→ **Task details**
Every line containing the word "Commands" is to be copied from the data below.
+++ Source data +++
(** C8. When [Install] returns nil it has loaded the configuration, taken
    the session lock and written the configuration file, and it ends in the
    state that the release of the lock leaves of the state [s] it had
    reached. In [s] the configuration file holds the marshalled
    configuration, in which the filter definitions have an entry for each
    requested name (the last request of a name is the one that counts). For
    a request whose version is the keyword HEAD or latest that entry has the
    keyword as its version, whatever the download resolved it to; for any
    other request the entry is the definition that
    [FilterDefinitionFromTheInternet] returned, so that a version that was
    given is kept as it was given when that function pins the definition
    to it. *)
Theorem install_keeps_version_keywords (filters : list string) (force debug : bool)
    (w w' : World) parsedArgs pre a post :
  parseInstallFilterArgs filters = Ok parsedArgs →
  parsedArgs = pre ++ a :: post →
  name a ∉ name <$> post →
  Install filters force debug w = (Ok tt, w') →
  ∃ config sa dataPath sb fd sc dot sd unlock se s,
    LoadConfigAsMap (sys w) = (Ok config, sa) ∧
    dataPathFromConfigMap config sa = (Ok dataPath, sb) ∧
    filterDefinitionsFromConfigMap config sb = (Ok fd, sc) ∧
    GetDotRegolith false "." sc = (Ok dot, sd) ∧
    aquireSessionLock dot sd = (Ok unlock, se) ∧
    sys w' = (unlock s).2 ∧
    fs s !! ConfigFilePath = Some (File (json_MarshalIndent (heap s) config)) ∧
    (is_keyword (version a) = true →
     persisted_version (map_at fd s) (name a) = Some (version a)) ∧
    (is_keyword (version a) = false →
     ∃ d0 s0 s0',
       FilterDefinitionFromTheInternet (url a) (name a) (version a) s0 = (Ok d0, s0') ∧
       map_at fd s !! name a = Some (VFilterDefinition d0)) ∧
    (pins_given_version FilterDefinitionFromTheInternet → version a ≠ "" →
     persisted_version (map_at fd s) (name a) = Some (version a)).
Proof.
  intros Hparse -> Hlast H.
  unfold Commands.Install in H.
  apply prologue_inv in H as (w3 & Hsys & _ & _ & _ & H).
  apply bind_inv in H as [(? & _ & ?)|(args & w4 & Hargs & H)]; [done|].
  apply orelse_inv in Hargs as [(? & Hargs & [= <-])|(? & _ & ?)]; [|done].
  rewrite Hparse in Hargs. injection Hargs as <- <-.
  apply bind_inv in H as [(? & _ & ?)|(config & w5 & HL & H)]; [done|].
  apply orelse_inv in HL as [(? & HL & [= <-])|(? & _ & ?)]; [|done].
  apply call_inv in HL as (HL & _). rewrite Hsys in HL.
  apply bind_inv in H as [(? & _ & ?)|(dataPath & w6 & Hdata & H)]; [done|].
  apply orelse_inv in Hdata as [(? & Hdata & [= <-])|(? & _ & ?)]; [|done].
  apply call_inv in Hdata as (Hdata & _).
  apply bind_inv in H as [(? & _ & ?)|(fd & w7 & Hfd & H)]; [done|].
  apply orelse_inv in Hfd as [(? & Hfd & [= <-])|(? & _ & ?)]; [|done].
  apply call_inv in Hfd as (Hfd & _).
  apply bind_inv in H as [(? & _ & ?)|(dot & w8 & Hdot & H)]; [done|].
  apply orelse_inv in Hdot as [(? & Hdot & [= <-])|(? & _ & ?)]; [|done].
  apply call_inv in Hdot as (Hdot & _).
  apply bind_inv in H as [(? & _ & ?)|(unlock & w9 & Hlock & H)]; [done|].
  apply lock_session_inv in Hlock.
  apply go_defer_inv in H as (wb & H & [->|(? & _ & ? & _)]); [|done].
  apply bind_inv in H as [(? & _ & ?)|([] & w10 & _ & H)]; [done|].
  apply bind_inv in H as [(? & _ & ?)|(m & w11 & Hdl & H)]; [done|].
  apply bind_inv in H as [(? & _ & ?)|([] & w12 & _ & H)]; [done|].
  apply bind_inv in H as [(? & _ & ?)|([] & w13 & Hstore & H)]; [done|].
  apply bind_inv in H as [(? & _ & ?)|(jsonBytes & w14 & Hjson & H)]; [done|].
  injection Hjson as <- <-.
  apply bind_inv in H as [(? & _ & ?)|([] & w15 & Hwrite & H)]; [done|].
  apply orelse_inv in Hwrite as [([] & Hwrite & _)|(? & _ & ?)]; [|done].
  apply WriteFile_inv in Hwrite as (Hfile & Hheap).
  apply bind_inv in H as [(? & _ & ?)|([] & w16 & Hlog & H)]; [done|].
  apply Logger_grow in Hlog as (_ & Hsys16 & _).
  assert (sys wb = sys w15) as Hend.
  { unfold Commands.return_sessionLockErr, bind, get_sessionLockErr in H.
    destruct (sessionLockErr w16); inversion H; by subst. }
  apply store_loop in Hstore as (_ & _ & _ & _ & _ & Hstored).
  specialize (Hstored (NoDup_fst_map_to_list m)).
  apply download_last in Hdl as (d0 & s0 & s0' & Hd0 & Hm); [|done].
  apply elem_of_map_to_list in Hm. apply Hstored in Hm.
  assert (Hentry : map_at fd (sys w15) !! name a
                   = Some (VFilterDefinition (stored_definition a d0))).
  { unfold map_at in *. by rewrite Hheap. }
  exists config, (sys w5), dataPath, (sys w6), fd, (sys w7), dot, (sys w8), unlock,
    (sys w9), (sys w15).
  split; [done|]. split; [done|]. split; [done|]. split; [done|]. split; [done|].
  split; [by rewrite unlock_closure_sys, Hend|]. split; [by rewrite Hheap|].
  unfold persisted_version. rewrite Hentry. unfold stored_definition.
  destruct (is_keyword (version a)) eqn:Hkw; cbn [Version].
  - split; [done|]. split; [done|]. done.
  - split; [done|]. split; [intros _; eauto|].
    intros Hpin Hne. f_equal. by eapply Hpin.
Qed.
+++
+++ Source data +++
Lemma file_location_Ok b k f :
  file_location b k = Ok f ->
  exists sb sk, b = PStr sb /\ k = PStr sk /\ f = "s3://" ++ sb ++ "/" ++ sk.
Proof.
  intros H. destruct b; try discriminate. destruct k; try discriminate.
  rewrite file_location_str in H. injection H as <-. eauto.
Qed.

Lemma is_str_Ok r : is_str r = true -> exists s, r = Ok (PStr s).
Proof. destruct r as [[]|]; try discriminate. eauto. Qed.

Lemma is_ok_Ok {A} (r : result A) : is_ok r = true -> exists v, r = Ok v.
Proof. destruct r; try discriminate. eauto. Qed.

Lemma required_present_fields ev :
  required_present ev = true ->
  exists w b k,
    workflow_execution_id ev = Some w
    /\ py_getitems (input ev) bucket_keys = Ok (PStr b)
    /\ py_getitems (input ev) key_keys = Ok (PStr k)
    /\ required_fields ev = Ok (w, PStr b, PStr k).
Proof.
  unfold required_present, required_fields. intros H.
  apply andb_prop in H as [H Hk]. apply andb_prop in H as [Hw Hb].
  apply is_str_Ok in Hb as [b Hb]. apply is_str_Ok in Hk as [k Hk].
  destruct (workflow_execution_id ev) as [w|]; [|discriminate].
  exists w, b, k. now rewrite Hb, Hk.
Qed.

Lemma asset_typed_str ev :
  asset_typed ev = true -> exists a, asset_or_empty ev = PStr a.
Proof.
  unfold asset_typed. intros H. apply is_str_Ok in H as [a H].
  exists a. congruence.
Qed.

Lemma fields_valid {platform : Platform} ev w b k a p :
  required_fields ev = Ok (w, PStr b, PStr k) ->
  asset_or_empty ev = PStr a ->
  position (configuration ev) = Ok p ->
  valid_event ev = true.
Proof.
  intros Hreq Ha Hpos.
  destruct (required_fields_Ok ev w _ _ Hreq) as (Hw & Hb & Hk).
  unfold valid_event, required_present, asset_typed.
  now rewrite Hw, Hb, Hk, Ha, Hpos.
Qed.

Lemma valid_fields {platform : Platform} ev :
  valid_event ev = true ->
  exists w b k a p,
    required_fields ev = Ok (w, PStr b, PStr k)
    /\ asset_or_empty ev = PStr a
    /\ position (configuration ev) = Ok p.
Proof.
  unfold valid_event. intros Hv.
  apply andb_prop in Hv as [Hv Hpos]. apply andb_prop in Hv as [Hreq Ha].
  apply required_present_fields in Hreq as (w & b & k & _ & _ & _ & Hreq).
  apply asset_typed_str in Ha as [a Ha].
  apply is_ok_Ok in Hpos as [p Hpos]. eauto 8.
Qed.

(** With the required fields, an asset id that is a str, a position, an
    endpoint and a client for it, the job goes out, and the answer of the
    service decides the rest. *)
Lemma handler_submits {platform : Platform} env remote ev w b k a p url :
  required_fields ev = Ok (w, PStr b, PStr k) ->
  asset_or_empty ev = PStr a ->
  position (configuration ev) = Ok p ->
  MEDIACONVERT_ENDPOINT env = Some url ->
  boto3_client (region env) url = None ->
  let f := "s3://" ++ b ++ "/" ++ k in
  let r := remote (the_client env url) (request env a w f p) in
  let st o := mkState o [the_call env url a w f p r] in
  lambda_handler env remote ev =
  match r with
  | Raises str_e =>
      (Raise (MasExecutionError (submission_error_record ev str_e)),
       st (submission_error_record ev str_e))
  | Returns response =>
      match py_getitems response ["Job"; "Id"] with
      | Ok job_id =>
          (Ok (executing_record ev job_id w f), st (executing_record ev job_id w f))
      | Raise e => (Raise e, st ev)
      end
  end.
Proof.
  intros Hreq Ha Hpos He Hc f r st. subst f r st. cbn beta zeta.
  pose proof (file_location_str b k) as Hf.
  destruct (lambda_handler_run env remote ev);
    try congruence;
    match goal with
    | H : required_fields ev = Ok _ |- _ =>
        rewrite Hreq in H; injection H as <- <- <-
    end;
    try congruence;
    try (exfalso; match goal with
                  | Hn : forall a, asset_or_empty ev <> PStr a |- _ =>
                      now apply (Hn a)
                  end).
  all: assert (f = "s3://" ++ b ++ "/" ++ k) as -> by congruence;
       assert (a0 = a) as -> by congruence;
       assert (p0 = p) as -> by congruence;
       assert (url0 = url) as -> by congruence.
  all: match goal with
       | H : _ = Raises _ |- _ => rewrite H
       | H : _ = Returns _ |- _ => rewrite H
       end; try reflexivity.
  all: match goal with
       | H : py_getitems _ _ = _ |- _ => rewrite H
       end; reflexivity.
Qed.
+++
→ **Task response**
  unfold Commands.Install in H.
  { unfold Commands.return_sessionLockErr, bind, get_sessionLockErr in H.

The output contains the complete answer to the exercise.